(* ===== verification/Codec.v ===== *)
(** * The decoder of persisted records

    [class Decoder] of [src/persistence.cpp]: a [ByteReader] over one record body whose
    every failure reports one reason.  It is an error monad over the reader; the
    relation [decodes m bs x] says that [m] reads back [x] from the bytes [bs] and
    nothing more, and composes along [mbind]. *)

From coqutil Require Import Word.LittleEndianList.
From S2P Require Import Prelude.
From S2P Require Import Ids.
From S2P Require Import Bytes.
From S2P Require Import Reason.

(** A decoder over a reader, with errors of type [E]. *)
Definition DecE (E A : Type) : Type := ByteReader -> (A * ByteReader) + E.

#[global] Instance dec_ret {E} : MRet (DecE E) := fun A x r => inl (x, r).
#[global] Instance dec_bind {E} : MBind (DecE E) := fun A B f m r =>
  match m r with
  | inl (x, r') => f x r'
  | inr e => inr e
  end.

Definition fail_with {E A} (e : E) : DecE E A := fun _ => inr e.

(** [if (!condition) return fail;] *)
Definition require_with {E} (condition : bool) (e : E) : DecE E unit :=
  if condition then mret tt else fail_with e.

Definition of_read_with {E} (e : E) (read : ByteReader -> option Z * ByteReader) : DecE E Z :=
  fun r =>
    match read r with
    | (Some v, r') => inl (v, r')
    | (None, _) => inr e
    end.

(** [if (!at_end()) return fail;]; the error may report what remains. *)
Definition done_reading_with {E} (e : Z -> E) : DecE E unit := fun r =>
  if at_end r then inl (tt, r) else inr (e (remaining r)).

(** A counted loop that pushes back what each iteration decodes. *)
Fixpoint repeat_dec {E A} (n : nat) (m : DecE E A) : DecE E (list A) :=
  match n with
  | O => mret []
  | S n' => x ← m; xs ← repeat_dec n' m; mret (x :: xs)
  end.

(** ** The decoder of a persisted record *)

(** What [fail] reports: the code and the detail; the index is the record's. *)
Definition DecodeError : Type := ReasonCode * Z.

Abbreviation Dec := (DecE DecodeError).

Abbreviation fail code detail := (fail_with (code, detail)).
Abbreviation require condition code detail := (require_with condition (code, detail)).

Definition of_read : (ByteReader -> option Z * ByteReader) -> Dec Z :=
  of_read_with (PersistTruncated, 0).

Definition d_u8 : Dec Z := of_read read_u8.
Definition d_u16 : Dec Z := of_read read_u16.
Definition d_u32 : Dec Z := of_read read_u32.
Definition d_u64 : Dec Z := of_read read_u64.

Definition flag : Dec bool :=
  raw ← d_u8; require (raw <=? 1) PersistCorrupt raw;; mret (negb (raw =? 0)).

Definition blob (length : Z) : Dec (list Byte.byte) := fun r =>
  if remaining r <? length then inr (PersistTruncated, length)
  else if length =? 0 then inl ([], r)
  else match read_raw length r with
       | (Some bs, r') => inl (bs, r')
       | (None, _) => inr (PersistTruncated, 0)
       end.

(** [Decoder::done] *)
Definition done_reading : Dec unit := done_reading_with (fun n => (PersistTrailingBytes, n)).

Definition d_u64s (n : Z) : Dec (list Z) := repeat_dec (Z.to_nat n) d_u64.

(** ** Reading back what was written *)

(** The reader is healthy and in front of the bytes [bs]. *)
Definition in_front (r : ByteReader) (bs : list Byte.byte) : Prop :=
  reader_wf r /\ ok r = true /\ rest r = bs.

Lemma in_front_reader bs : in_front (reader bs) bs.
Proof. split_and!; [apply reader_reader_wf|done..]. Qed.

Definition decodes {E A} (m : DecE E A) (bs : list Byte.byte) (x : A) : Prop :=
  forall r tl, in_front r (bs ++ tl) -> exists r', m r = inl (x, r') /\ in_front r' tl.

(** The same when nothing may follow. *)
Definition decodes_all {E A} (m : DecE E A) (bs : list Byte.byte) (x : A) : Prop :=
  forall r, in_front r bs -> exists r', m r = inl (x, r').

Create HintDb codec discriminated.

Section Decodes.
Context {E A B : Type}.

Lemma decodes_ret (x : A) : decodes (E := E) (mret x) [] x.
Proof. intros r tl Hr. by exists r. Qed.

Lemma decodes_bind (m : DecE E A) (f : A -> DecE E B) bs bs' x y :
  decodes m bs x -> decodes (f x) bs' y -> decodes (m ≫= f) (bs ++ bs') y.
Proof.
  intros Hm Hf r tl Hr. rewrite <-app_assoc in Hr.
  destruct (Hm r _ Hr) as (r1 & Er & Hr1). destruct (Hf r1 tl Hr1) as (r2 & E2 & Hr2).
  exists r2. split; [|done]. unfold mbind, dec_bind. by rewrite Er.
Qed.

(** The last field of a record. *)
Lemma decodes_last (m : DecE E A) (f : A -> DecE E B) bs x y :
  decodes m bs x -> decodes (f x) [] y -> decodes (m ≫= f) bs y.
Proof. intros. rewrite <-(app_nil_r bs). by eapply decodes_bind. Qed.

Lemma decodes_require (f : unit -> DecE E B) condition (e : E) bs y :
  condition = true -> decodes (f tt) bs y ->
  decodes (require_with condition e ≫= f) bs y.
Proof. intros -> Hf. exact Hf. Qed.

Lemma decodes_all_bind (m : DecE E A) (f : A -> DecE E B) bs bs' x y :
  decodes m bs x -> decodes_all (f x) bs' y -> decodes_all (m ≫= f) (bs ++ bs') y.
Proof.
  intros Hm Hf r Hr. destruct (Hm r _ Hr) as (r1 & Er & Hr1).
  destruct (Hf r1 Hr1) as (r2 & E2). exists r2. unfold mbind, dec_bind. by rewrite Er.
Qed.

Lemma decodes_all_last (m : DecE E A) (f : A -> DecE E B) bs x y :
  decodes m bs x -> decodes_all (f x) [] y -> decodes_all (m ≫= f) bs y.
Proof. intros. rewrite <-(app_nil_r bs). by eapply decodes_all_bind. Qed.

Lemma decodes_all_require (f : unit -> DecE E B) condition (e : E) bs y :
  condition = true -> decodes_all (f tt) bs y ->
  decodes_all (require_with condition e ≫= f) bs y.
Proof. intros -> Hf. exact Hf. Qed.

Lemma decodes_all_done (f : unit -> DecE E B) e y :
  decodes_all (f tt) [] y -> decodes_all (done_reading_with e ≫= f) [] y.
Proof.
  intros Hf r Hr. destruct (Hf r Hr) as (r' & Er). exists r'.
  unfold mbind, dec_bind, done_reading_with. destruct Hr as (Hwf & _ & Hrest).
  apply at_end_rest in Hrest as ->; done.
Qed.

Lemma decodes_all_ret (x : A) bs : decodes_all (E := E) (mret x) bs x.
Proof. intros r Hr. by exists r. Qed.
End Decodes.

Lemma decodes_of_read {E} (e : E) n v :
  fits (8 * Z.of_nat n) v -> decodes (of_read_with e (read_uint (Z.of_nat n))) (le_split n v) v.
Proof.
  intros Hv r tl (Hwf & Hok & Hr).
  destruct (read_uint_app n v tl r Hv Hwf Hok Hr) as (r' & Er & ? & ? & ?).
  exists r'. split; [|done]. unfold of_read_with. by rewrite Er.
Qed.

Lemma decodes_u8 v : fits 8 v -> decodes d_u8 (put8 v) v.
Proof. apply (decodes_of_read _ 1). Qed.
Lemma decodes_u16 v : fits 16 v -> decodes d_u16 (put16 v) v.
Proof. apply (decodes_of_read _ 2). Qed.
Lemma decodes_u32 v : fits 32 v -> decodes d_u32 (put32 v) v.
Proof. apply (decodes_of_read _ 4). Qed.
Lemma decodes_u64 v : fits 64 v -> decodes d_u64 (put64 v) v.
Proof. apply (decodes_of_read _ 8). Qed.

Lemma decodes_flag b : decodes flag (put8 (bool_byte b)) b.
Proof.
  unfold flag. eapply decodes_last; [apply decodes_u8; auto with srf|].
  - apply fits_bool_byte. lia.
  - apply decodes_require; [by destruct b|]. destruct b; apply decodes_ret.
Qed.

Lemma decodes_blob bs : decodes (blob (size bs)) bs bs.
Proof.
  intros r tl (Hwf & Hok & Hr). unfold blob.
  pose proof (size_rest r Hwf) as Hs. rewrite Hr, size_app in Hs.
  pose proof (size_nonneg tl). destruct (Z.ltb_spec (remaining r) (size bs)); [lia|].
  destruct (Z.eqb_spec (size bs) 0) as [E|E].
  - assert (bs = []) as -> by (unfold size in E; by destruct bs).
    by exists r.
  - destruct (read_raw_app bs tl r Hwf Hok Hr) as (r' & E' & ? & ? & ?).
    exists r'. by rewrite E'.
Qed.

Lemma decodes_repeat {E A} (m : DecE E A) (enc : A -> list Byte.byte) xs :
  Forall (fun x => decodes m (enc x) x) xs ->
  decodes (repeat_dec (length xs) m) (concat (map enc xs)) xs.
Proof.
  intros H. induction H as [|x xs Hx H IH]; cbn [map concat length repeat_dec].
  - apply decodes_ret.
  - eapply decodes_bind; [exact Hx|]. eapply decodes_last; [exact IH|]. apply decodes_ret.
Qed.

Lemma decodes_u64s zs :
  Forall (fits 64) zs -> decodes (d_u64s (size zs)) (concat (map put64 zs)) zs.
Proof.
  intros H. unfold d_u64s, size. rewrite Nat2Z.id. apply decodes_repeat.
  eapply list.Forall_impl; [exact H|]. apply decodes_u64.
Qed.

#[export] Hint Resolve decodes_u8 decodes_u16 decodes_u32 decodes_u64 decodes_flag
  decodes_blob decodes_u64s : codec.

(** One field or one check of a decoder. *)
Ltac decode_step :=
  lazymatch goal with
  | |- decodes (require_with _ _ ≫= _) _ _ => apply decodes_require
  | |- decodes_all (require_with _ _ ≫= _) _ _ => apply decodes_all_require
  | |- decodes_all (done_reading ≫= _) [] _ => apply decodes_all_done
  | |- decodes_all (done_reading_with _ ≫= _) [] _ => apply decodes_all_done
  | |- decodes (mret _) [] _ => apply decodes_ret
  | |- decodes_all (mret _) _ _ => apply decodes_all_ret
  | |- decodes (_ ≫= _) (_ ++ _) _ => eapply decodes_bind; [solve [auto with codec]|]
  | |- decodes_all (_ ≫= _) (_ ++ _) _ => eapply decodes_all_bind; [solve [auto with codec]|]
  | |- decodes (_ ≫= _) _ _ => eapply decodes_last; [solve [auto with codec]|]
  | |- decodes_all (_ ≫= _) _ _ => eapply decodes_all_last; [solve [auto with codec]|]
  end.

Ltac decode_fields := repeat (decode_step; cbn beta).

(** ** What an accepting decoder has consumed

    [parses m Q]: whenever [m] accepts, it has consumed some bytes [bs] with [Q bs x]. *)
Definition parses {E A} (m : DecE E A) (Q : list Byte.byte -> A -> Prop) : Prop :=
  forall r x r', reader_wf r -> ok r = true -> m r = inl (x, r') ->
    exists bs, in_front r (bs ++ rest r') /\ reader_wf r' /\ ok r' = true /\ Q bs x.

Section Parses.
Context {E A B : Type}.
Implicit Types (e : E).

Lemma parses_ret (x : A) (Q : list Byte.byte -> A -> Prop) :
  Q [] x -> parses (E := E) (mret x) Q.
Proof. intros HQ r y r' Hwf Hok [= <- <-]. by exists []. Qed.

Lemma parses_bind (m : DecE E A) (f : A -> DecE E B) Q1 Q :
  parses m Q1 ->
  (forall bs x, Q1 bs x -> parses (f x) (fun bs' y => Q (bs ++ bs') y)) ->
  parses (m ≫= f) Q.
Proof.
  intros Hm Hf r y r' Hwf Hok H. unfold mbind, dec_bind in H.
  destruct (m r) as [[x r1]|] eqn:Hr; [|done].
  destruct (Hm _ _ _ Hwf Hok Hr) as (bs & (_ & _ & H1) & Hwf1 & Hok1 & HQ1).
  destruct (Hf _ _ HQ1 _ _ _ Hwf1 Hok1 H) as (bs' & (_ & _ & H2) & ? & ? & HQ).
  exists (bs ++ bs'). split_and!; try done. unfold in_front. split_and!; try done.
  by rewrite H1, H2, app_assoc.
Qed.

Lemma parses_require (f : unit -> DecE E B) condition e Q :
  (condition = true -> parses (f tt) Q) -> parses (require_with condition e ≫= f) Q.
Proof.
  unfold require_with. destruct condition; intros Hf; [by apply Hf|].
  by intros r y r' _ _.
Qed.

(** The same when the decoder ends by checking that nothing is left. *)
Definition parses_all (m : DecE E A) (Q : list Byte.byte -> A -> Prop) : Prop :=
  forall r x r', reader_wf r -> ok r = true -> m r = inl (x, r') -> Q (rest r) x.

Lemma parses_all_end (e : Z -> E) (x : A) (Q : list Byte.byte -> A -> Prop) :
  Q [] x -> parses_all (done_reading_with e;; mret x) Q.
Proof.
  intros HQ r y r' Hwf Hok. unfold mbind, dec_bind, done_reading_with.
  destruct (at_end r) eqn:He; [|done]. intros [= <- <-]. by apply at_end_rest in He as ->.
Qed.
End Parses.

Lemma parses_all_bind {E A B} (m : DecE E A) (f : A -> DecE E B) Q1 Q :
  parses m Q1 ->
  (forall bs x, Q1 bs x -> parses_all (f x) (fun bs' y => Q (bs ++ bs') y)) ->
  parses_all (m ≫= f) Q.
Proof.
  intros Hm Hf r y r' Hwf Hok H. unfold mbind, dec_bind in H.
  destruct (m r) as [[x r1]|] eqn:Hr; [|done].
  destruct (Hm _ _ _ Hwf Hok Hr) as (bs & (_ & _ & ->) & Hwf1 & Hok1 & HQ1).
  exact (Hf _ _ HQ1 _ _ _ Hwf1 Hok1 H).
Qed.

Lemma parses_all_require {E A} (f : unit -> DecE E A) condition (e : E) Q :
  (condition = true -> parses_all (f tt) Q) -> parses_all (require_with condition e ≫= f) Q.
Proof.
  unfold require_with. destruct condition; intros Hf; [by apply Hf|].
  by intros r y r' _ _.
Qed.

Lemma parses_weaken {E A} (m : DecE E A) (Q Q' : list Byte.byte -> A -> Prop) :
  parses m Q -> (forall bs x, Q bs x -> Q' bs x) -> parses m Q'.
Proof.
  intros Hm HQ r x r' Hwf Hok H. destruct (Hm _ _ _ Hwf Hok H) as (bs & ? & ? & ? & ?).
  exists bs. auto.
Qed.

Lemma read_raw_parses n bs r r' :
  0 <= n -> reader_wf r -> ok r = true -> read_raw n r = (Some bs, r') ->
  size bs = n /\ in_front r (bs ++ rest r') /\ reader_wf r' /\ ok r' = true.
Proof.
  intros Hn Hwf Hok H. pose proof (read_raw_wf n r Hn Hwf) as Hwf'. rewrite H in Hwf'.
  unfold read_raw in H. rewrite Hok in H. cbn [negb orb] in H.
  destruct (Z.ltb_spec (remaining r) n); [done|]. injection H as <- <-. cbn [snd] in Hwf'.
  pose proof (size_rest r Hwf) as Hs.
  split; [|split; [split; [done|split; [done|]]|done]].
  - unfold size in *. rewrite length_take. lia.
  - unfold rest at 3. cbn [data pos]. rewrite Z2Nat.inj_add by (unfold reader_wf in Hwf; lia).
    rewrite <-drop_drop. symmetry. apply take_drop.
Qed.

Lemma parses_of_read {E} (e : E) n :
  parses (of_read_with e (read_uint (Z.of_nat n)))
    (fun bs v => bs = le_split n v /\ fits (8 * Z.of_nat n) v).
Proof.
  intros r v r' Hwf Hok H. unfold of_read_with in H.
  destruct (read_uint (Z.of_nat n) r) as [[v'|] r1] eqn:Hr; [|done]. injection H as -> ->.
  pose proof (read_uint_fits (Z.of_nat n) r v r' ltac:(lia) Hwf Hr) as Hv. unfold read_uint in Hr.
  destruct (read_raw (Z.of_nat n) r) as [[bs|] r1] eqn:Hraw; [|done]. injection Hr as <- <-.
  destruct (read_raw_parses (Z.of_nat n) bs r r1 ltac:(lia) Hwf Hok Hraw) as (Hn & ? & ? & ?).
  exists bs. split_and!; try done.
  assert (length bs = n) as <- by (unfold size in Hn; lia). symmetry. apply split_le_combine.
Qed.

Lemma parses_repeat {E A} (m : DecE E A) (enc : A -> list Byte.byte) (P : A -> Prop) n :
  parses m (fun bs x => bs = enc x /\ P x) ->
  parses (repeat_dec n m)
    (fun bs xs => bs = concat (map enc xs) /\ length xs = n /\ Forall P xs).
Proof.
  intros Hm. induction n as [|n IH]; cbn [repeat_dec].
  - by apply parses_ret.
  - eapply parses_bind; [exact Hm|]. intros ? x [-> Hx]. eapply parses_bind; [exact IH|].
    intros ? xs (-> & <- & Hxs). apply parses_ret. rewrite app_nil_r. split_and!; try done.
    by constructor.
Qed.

┄┄┄┄┄┄

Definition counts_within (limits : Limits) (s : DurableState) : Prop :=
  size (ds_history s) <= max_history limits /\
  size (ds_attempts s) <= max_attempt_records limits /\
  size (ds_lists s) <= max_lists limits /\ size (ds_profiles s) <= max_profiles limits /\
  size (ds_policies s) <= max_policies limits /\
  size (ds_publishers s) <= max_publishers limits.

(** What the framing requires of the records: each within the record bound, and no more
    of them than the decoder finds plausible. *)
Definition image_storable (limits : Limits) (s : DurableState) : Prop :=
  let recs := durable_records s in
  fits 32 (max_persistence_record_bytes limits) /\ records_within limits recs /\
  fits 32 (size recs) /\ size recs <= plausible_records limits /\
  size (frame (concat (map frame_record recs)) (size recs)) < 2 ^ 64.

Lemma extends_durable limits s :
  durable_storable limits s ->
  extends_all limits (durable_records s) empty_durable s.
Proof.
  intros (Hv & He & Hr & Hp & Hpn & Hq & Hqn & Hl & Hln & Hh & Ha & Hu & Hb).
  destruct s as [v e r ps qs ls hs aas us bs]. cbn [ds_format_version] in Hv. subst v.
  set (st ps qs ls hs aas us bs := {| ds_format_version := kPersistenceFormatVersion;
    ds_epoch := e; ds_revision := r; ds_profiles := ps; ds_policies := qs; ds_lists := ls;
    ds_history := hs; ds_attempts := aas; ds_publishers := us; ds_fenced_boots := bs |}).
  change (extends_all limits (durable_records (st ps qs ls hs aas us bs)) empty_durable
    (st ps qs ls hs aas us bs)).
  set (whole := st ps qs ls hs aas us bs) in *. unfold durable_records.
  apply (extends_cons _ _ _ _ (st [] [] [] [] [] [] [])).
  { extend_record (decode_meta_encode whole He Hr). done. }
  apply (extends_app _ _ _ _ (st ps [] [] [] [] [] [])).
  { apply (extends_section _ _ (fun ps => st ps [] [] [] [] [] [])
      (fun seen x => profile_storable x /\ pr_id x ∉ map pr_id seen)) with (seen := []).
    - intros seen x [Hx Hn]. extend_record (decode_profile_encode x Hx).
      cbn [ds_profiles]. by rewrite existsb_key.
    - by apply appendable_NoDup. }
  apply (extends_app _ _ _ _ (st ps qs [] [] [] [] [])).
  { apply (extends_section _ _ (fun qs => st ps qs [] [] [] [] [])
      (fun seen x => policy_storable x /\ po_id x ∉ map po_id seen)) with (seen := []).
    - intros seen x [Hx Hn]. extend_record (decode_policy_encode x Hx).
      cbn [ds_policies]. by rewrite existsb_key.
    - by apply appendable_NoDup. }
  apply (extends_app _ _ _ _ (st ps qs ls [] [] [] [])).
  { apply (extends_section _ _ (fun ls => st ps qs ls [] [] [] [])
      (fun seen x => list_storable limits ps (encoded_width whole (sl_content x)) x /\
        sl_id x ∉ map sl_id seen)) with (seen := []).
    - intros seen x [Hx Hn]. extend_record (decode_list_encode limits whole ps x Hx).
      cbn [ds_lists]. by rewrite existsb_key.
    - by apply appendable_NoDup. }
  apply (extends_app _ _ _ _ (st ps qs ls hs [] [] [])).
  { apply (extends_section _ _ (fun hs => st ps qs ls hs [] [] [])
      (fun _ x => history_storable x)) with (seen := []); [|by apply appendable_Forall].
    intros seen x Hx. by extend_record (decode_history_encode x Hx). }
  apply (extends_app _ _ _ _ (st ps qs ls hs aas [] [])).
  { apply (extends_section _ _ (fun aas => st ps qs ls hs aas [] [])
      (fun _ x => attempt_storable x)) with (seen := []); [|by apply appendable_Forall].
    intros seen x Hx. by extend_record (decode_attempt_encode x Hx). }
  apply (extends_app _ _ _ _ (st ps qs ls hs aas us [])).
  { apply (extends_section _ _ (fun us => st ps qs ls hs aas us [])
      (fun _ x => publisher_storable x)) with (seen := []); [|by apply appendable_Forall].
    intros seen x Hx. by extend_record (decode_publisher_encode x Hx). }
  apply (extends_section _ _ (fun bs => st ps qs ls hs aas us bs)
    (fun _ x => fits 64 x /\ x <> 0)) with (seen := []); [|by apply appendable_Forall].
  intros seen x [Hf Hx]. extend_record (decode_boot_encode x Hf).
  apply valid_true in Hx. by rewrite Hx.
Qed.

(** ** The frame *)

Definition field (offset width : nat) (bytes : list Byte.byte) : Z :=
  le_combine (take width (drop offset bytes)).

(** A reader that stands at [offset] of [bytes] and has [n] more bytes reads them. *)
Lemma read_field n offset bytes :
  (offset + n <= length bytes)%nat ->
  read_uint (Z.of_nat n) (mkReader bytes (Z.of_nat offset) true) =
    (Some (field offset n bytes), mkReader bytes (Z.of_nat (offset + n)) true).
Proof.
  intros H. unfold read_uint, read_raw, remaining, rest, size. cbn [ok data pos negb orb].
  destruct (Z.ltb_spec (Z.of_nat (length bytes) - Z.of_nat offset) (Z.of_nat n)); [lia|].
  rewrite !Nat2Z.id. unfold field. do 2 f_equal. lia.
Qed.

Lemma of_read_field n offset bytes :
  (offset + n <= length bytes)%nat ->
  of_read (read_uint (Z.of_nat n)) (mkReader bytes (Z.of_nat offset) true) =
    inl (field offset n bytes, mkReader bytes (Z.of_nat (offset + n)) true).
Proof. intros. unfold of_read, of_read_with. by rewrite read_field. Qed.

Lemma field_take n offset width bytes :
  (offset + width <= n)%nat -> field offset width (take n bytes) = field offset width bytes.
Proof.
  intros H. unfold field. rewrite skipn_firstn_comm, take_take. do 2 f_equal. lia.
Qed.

┄┄┄┄┄┄

• **Exercise aim**
What you return must be an exact retyping of the lines above starting at the line with "extends_all limits (durable_records s)" and ending at the line with "extend_record (decode_meta_encode whole", and nothing besides.

• **Task solution**
  extends_all limits (durable_records s) empty_durable s.
Proof.
  intros (Hv & He & Hr & Hp & Hpn & Hq & Hqn & Hl & Hln & Hh & Ha & Hu & Hb).
  destruct s as [v e r ps qs ls hs aas us bs]. cbn [ds_format_version] in Hv. subst v.
  set (st ps qs ls hs aas us bs := {| ds_format_version := kPersistenceFormatVersion;
    ds_epoch := e; ds_revision := r; ds_profiles := ps; ds_policies := qs; ds_lists := ls;
    ds_history := hs; ds_attempts := aas; ds_publishers := us; ds_fenced_boots := bs |}).
  change (extends_all limits (durable_records (st ps qs ls hs aas us bs)) empty_durable
    (st ps qs ls hs aas us bs)).
  set (whole := st ps qs ls hs aas us bs) in *. unfold durable_records.
  apply (extends_cons _ _ _ _ (st [] [] [] [] [] [] [])).
  { extend_record (decode_meta_encode whole He Hr). done. }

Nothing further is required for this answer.